The fragmentation of the educational landscape is not specifically “Luxembourgish”. This is a general phenomenon! According to researchers Anne Barrère and Bernard Delvaux (University of Paris-Descartes and Namur), there are three major reasons for this in the context of globalization: the increasing heterogeneity of the population, the desire to be able to continue one's studies with like-minded people and an individual design of the learning path.

Fragmentation itself is reflected in Luxembourg by the creation of international or European schools, Montessori schools, to name just a few.

Three years after the launch of this idea of fragmentation of the educational landscape in Luxembourg, we must now ask ourselves where we want to go: do we want an ever greater division of the educational landscape in order, like the government program, to be more able to satisfy the needs of each learner? Or, on the contrary, does this fragmentation contribute to even more inequalities? The differences “expensive schools” versus “free schools” or “unconstrained teacher recruitment” versus “state-regulated recruitment” support the latter idea.

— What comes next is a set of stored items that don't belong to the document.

(** The share is where the contract reads it. *)
Lemma share_read_call id d mem k s : ready s → shares s !! id = Some d →
  ∃ mem' s', ready s' ∧ context s' = context s ∧ call (Code.share_read id (Code.len d) mem k) s = call (k (Ok d) mem') s'.
Proof.
  intros Hs Hd. unfold Code.share_read. set (zeros := replicate _ _).
  assert (length zeros = length d) as Hlen.
  { unfold zeros. rewrite length_replicate. unfold Code.len. rewrite u32_id; [lia|].
    apply (ready_shares _ Hs) in Hd as [_ Hd]. unfold is_u32. pose proof share_lengths. lia. }
  pose proof (place_held mem [zeros] 0 zeros eq_refl) as Hheld.
  destruct (place mem [zeros]) as [mem1 ptr]. cbn in Hheld. cbn [call import].
  unfold done, share_read, share_to_vec. unfold bind at 1 2 3. cbn [asks shares with_memory]. rewrite Hd. cbn [ret].
  unfold vec_to_memory. rewrite decide_True by (destruct Hheld as (_ & Hl & _); cbn; lia). cbn [ret].
  eexists _, _. split_and!; last (do 3 f_equal; by apply slice_written).
  - destruct Hs. by split.
  - done.
Qed.

Lemma sim_get_data id d : sim (λ sh, sh !! id = Some d) (Code.get_data id) value_is (mret d).
Proof.
  intros mem k s Hs Hd. unfold Code.get_data, Code.share_to_vec, mbind, Code.sdk_bind, Code.env.
  pose proof (ready_shares _ Hs _ _ Hd) as [_ Hlen].
  destruct (place mem []) as [mem1 ptr]. cbn [call import asks]. unfold share_to_len. cbn [shares with_memory]. rewrite Hd.
  rewrite decide_False by (pose proof share_lengths; lia).
  assert (ready (with_memory mem1 s)) as Hs1 by (destruct Hs; by split).
  eapply (share_read_call id d) in Hs1 as (mem' & s' & Hs' & Hc & Hcall); [|exact Hd].
  exists s'. split_and!; [done..|]. eexists d, mem'. split; [done|]. cbn. etrans; [exact Hcall|done].
Qed.

(** *** Results through shares *)
Definition share_has (id : Z) (d : bytes) (_ : Z) : Cond := λ sh, sh !! id = Some d.
Definition share_may_have (id : Z) (d : option bytes) (v : Z) : Cond := λ sh,
  match d with Some d => v = 1%Z ∧ sh !! id = Some d | None => v = 0%Z end.
(** An import that recovers from errors: the result, or the text of an error. *)
Definition share_or_error {A} (error_id : Z) (R : A → Cond) (r : A + bytes) (v : Z) : Cond := λ sh,
  match r with inl a => v = 0%Z ∧ R a sh | inr text => v = 1%Z ∧ sh !! error_id = Some text end.
Definition always : Cond := λ _, True.
Definition anything {A B} (_ : B) (_ : A) : Cond := always.

Lemma sim_ext {A B} P (m : Code.Sdk A) (Q : B → A → Cond) h h' : (∀ x, h x = h' x) → sim P m Q h → sim P m Q h'.
Proof. intros Hh Hm mem k s Hs HP. rewrite <-!Hh. by apply Hm. Qed.
(** What the shares tell of the result. *)
Lemma sim_pre {A B} (φ : Prop) (P P' : Cond) (m : Code.Sdk A) (Q : B → A → Cond) h :
  (∀ sh, P sh → φ ∧ P' sh) → (φ → sim P' m Q h) → sim P m Q h.
Proof. intros HP Hm mem k s Hs Hsh. apply HP in Hsh as [Hφ Hsh]. by apply Hm. Qed.
(** A program that ends with what [h] has given. *)
Lemma sim_then {A A' B} P (m : Code.Sdk A) (Q : B → A → Cond) h (f : A → Code.Sdk A') (Q' : B → A' → Cond) :
  sim P m Q h → (∀ b a, sim (Q b a) (f a) Q' (mret b)) → sim P (m ≫= f) Q' h.
Proof.
  intros Hm Hf. apply (sim_ext _ _ _ (h ≫= mret)); [|by eapply sim_bind].
  intros x. unfold mbind, Meaning.act_bind, bind, mret, Meaning.act_ret, ret. by destruct (h x) as [[]?].
Qed.
Lemma sim_vec f h : sim always (f Code.null) (share_has Code.null) h → sim always (Code.vec_from_func f) value_is h.
Proof. intros Hf. eapply sim_then; [exact Hf|]. intros d v. apply sim_get_data. Qed.
Lemma sim_option_vec f h : sim always (f Code.null) (share_may_have Code.null) h →
  sim always (Code.option_vec_from_func f) value_is h.
Proof.
  intros Hf. eapply sim_then; [exact Hf|]. intros [d|] v.
  - eapply (sim_pre (v = 1%Z) _ (λ sh, sh !! Code.null = Some d)); [by intros sh|]. intros ->. rewrite decide_True by done.
    change (mret (Some d) : Meaning.Act X (option bytes)) with (mret d ≫= λ d, mret (Some d) : Meaning.Act X (option bytes)).
    eapply sim_bind; [apply sim_get_data|]. intros d1 d2. apply sim_ret. by intros sh ->.
  - eapply (sim_pre (v = 0%Z) _ always); [by intros sh|]. intros ->. by apply sim_ret.
Qed.
Lemma sim_null f (Q : unit → Z → Cond) h : sim always f Q h → sim always (Code.null_from_func f) value_is h.
Proof. intros Hf. eapply sim_then; [exact Hf|]. intros [] v. by apply sim_ret. Qed.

The most likely scenario for the years to come will be an ever-increasing fragmentation of the educational landscape, with private and public actors. In this scenario, it is young people and their parents who decide what they choose in the diverse “marketplace” of the school landscape. It seems obvious to me that the scale of inequalities will widen.

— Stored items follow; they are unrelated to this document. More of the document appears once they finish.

Definition address_name (a : AddressImpl) : string :=
  match a with
  | AddressBlake2b160 => "blake2b160" | Original160 => "original_160" | Original256 => "original_256"
  | CustomAddress custom => cl_name custom
  end.
Definition address_len (a : AddressImpl) : AddressLength :=
  match a with
  | AddressBlake2b160 => AddressLength20 | Original160 => AddressLength20
  | Original256 => AddressLength32 | CustomAddress custom => cl_length custom
  end.
(** The assertion on the length, and the copy of the data. *)
Definition original_into (len : nat) (out data : bytes) : option bytes :=
  if decide (length out = len) then copy_from_slice out data else None.
Definition address_into (a : AddressImpl) (out data : bytes) : option bytes :=
  match a with
  | AddressBlake2b160 => blake2b_into (address_usize AddressLength20) out data
  | Original160 => original_into (address_usize AddressLength20) out data
  | Original256 => original_into (address_usize AddressLength32) out data
  | CustomAddress custom => custom_fill custom out data
  end.
Definition address_from_str (s : string) : CommonResult AddressImpl :=
  if decide (s = "blake2b_160") then Ok AddressBlake2b160
  else if decide (s = "original_160") then Ok Original160
  else if decide (s = "original_256") then Ok Original256
  else let? custom := custom_new open_address address_length_try_from s in Ok (CustomAddress custom).

(** ** The encodings of SM2 ([dsa/sm2.rs]) *)

(** [&slice[from..to]] *)
Definition slice (from to : nat) (s : bytes) : bytes := take (to - from) (drop from s).

Definition slice_to_u64x4 (s : bytes) : U64x4 := {|
  value := [from_be_bytes (slice 24 32 s); from_be_bytes (slice 16 24 s);
            from_be_bytes (slice 8 16 s); from_be_bytes (slice 0 8 s)];
|}.
(** [value.iter().rev().map(|x| x.to_be_bytes().to_vec()).flatten()] *)
Definition u64x4_bytes (u : U64x4) : bytes := concat (to_be_bytes 8 <$> reverse (value u)).

Definition slice_to_secret_key (s : bytes) : CommonResult SecKey :=
  if decide (length s ≠ 32) then Err (crypto_error InvalidSecretKey) else Ok (slice_to_u64x4 s).
Definition slice_to_public_key (s : bytes) : CommonResult PubKey :=
  if decide (length s ≠ 65 ∨ head s ≠ Some (byte_of 4)) then Err (crypto_error InvalidPublicKey)
  else Ok {| pk_x := slice_to_u64x4 (slice 1 33 s); pk_y := slice_to_u64x4 (slice 33 65 s) |}.
Definition slice_to_signature (s : bytes) : CommonResult Sm2Signature :=
  if decide (length s ≠ 64) then Err (crypto_error VerificationFailed)
  else Ok {| sig_r := slice_to_u64x4 (slice 0 32 s); sig_s := slice_to_u64x4 (slice 32 64 s) |}.

Definition secret_key_to_vec (k : SecKey) : bytes := u64x4_bytes k.
Definition public_key_to_vec (k : PubKey) : bytes := byte_of 4 :: u64x4_bytes (pk_x k) ++ u64x4_bytes (pk_y k).
Definition signature_to_vec (s : Sm2Signature) : bytes := u64x4_bytes (sig_r s) ++ u64x4_bytes (sig_s s).

(** ** Signatures ([dsa.rs], [dsa/]) *)

(** [struct CustomLib] of a signature algorithm: the lengths are not looked at. *)
Record CustomDsa := { cd_name : string; cd_lengths : Z * Z * Z; cd_lib : DsaDylib }.
Definition custom_dsa_new (path : string) : CommonResult CustomDsa :=
  let? lib := ok_or (crypto_error (CustomLibLoadFailed path)) (open_dsa path) in
  let? name := ok_or (crypto_error (InvalidName (path_debug path))) (dsa_name lib) in
  Ok (Build_CustomDsa name (dsa_lengths lib) lib).

Inductive DsaImpl :=
| Ed25519 | SM2
| CustomDsaImpl (custom : CustomDsa).
(** A key of ed25519 is kept with its seed. *)
Inductive KeyPairImpl :=
| KeyPairEd25519 (kp : Ed25519KeyPair) (seed : bytes)
| KeyPairSM2 (sk : SecKey) (pk : PubKey)
| KeyPairCustom (custom : CustomDsa) (inner : DylibKeyPair (cd_lib custom)).
Inductive VerifierImpl :=
| VerifierEd25519 (public_key : bytes)
| VerifierSM2 (pk : PubKey)
| VerifierCustom (custom : CustomDsa) (inner : DylibVerifier (cd_lib custom)).

Definition dsa_impl_name (d : DsaImpl) : string :=
  match d with Ed25519 => "ed25519" | SM2 => "sm2" | CustomDsaImpl custom => cd_name custom end.
(** [None] is the panic of [expect] on the lengths of a library. *)
Definition dsa_length (d : DsaImpl) : option DsaLength :=
  match d with
  | Ed25519 => Some DsaLength32_32_64
  | SM2 => Some DsaLength32_65_64
  | CustomDsaImpl custom =>
      match dsa_length_try_from (cd_lengths custom) with Ok l => Some l | Err _ => None end
  end.

Definition seed_key_pair (seed : bytes) : option (CommonResult KeyPairImpl) :=
  match from_seed_unchecked seed with
  | None => Some (Err (crypto_error InvalidSecretKey))
  | Some kp => if decide (length seed = 32) then Some (Ok (KeyPairEd25519 kp seed)) else None
  end.
Definition custom_key_pair (custom : CustomDsa) (inner : option (DylibKeyPair (cd_lib custom))) :
    CommonResult KeyPairImpl :=
  let? inner := ok_or (crypto_error InvalidSecretKey) inner in Ok (KeyPairCustom custom inner).

(** What is drawn at random is an argument. *)
Definition generate_key_pair (d : DsaImpl) (random : bytes) : option (CommonResult KeyPairImpl) :=
  match d with
  | Ed25519 => seed_key_pair random
  | SM2 => let secret_key := get_sec_key random in
      Some (Ok (KeyPairSM2 secret_key (get_pub_key secret_key)))
  | CustomDsaImpl custom => Some (custom_key_pair custom (dsa_generate (cd_lib custom) random))
  end.
Definition dsa_key_pair_from_secret_key (d : DsaImpl) (secret_key : bytes) : option (CommonResult KeyPairImpl) :=
  match d with
  | Ed25519 => seed_key_pair secret_key
  | SM2 => Some (
      let? secret_key := slice_to_secret_key secret_key in
      Ok (KeyPairSM2 secret_key (get_pub_key secret_key)))
  | CustomDsaImpl custom => Some (custom_key_pair custom (dsa_from_secret (cd_lib custom) secret_key))
  end.
Definition dsa_verifier_from_public_key (d : DsaImpl) (public_key : bytes) : CommonResult VerifierImpl :=
  match d with
  | Ed25519 => if decide (length public_key = 32) then Ok (VerifierEd25519 public_key)
               else Err (crypto_error InvalidPublicKey)
  | SM2 => let? public_key := slice_to_public_key public_key in Ok (VerifierSM2 public_key)
  | CustomDsaImpl custom =>
      let? inner := ok_or (crypto_error InvalidPublicKey) (dsa_from_public (cd_lib custom) public_key) in
      Ok (VerifierCustom custom inner)
  end.
Definition dsa_from_str (s : string) : CommonResult DsaImpl :=
  if decide (s = "ed25519") then Ok Ed25519
  else if decide (s = "sm2") then Ok SM2
  else let? custom := custom_dsa_new s in Ok (CustomDsaImpl custom).

(** [assert_eq!(out.len(), len)] and the call of the library *)
Definition custom_into (len : Z) (out : bytes) (call : nat → bytes) : option bytes :=
  if decide (Z.of_nat (length out) = len) then Some (call (length out)) else None.
Definition key_pair_public_key (kp : KeyPairImpl) (out : bytes) : option bytes :=
  match kp with
  | KeyPairEd25519 kp _ => copy_from_slice out (ed25519_public_key kp)
  | KeyPairSM2 _ pk => copy_from_slice out (public_key_to_vec pk)
  | KeyPairCustom custom inner => custom_into (cd_lengths custom).1.2 out (dsa_public_key (cd_lib custom) inner)
  end.
Definition key_pair_secret_key (kp : KeyPairImpl) (out : bytes) : option bytes :=
  match kp with
  | KeyPairEd25519 _ seed => copy_from_slice out seed
  | KeyPairSM2 sk _ => copy_from_slice out (secret_key_to_vec sk)
  | KeyPairCustom custom inner => custom_into (cd_lengths custom).1.1 out (dsa_secret_key (cd_lib custom) inner)
  end.
Definition key_pair_sign (kp : KeyPairImpl) (message out : bytes) : option bytes :=
  match kp with
  | KeyPairEd25519 kp _ => copy_from_slice out (ed25519_sign kp message)
  | KeyPairSM2 sk pk => copy_from_slice out (signature_to_vec (sm2_gen_sign message sk pk))
  | KeyPairCustom custom inner => custom_into (cd_lengths custom).2 out (dsa_sign (cd_lib custom) inner message)
  end.

Definition verifier_verify (v : VerifierImpl) (message signature : bytes) : CommonResult unit :=
  match v with
  | VerifierEd25519 public_key =>
      if ed25519_verify public_key message signature then Ok tt else Err (crypto_error VerificationFailed)
  | VerifierSM2 pk =>
      let? signature := slice_to_signature signature in
      if sm2_ver_sign message pk signature then Ok tt else Err (crypto_error VerificationFailed)
  | VerifierCustom custom inner =>
      if dsa_verify (cd_lib custom) inner message signature then Ok tt else Err (crypto_error VerificationFailed)
  end.

(** ** What the executor makes of them ([core/node/executor/src/lib.rs]): it
    allocates a buffer of the length that the algorithm claims and has it filled *)
Definition zeros (n : nat) : bytes := repeat Byte.x00 n.

Definition digest (h : HashImpl) (data : bytes) : option bytes :=
  hash_into h (zeros (hash_usize (hash_len h))) data.
Definition address_of (a : AddressImpl) (data : bytes) : option bytes :=
  address_into a (zeros (address_usize (address_len a))) data.
Definition public_key_of (d : DsaImpl) (kp : KeyPairImpl) : option bytes :=
  length ← dsa_length d;
  let '(_, pub_len, _) := dsa_usize length in key_pair_public_key kp (zeros pub_len).
Definition signature_of (d : DsaImpl) (kp : KeyPairImpl) (message : bytes) : option bytes :=
  length ← dsa_length d;
  let '(_, _, sig_len) := dsa_usize length in key_pair_sign kp message (zeros sig_len).

(** The instance of the interface of the executor.  It knows no panics: where
    one of the above panics, this gives an empty value. *)
Definition basic (h : HashImpl) (d : DsaImpl) (a : AddressImpl) : Crypto := {|
  hash_length := hash_usize (hash_len h);
  hash_hash data := default [] (digest h data);
  address_length := address_usize (address_len a);
  address_address data := default [] (address_of a data);
  address_display := address_hex;
  KeyPair := KeyPairImpl;
  key_pair_from_secret_key sk := default (Err (EOther "panic")) (dsa_key_pair_from_secret_key d sk);
  kp_public_key kp := default [] (public_key_of d kp);
  kp_sign kp message := default [] (signature_of d kp message);
  Verifier := VerifierImpl;
  verifier_from_public_key := dsa_verifier_from_public_key d;
  verify := verifier_verify;
|}.
End Algorithms.
Arguments cl_name {L}. Arguments cl_length {L}. Arguments cl_lib {L}.

(** ** The encodings of SM2 are read back *)
Section Encodings.

Lemma slice_at xs y zs n m : length xs = n → length y = m - n → slice n m (xs ++ y ++ zs) = y.
Proof. intros <- Hy. unfold slice. by rewrite drop_app_length, <-Hy, take_app_length. Qed.
Lemma slice_last xs y n m : length xs = n → length y = m - n → slice n m (xs ++ y) = y.
Proof. intros Hx Hy. rewrite <-(app_nil_r y) at 1. by apply slice_at. Qed.
Lemma slice_first y zs m : length y = m → slice 0 m (y ++ zs) = y.
Proof. intros Hy. apply (slice_at [] y zs 0 m); [done|by rewrite Nat.sub_0_r]. Qed.
Lemma length_slice n m s : n ≤ m → m ≤ length s → length (slice n m s) = m - n.
Proof. intros. unfold slice. rewrite length_take, length_drop. lia. Qed.
Lemma slice_join n m k s : n ≤ m → m ≤ k → slice n m s ++ slice m k s = slice n k s.
Proof.
  intros Hn Hm. unfold slice. replace (k - n) with ((m - n) + (k - m)) by lia.
  rewrite <-take_take_drop, drop_drop. do 3 f_equal. lia.
Qed.
Lemma slice_all s n : length s = n → slice 0 n s = s.
Proof. intros <-. unfold slice. rewrite drop_0, Nat.sub_0_r. apply firstn_all. Qed.

Lemma be_bytes_back n m s : n ≤ m → m ≤ length s →
  to_be_bytes (m - n) (from_be_bytes (slice n m s)) = slice n m s.
Proof. intros Hn Hm. rewrite <-(length_slice n m s Hn Hm). apply to_from_be_bytes. Qed.

Lemma u64x4_slice s : length s = 32 → u64x4_bytes (slice_to_u64x4 s) = s.
Proof.
  intros Hs. unfold u64x4_bytes, slice_to_u64x4. cbn [value reverse rev_append fmap list_fmap concat].
  rewrite (be_bytes_back 0 8), (be_bytes_back 8 16), (be_bytes_back 16 24), (be_bytes_back 24 32) by lia.
  rewrite app_nil_r, !slice_join by lia. by apply slice_all.
Qed.
Lemma u64x4_range s : length s = 32 → is_u64x4 (slice_to_u64x4 s).
Proof.
  intros Hs. assert (∀ n m, m - n = 8 → m ≤ 32 → is_u64 (from_be_bytes (slice n m s))) as H.
  { intros n m Hn Hm. pose proof (from_be_bytes_range (slice n m s)) as Hr.
    rewrite length_slice, Hn in Hr by lia. exact Hr. }
  split; [done|]. repeat (constructor; [by apply H; lia|]). constructor.
Qed.
Lemma u64x4_bytes_length u : is_u64x4 u → length (u64x4_bytes u) = 32.
Proof.
  intros [Hl _]. by destruct u as [[|a [|b0 [|c [|d [|]]]]]].
Qed.
Lemma slices_of_four x1 x2 x3 x4 : length x1 = 8 → length x2 = 8 → length x3 = 8 → length x4 = 8 →
  let s := x1 ++ x2 ++ x3 ++ x4 in
  slice 0 8 s = x1 ∧ slice 8 16 s = x2 ∧ slice 16 24 s = x3 ∧ slice 24 32 s = x4.
Proof.
  intros H1 H2 H3 H4 s. unfold s. split_and!.
  - by apply slice_first.
  - by apply slice_at.
  - rewrite app_assoc. apply slice_at; [rewrite length_app; lia|done].
  - rewrite !app_assoc. apply slice_last; [rewrite !length_app; lia|done].
Qed.
Lemma slice_u64x4 u : is_u64x4 u → slice_to_u64x4 (u64x4_bytes u) = u.
Proof.
  intros [Hl Hu]. destruct u as [[|a [|b0 [|c [|d [|]]]]]]; try done. cbn [value] in Hu.
  repeat (apply Forall_cons in Hu as [? Hu]). unfold u64x4_bytes, slice_to_u64x4.
  change (reverse _) with [d; c; b0; a]. cbn [value fmap list_fmap concat]. rewrite app_nil_r.
  destruct (slices_of_four (to_be_bytes 8 d) (to_be_bytes 8 c) (to_be_bytes 8 b0) (to_be_bytes 8 a))
    as (-> & -> & -> & ->); [apply length_to_be_bytes..|].
  by rewrite !from_to_be_bytes.
Qed.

Fragmentation poses a second problem: if a young person can, to a certain extent, choose their school system "à la carte", is there not a great danger that they will choose the easiest path for themselves? ? It may well be that the full intellectual potential of certain young people is no longer being exploited.

Sweden is today, after more than 30 years of an increasingly fragmented school landscape, finding its way towards a more unified school landscape. Indeed, inequalities have increased massively and the overall performance of Swedish education provision has fallen from the leading pack to below average.

For us, this does not mean that we should not wait for the reforms to take effect, but that we must support them now!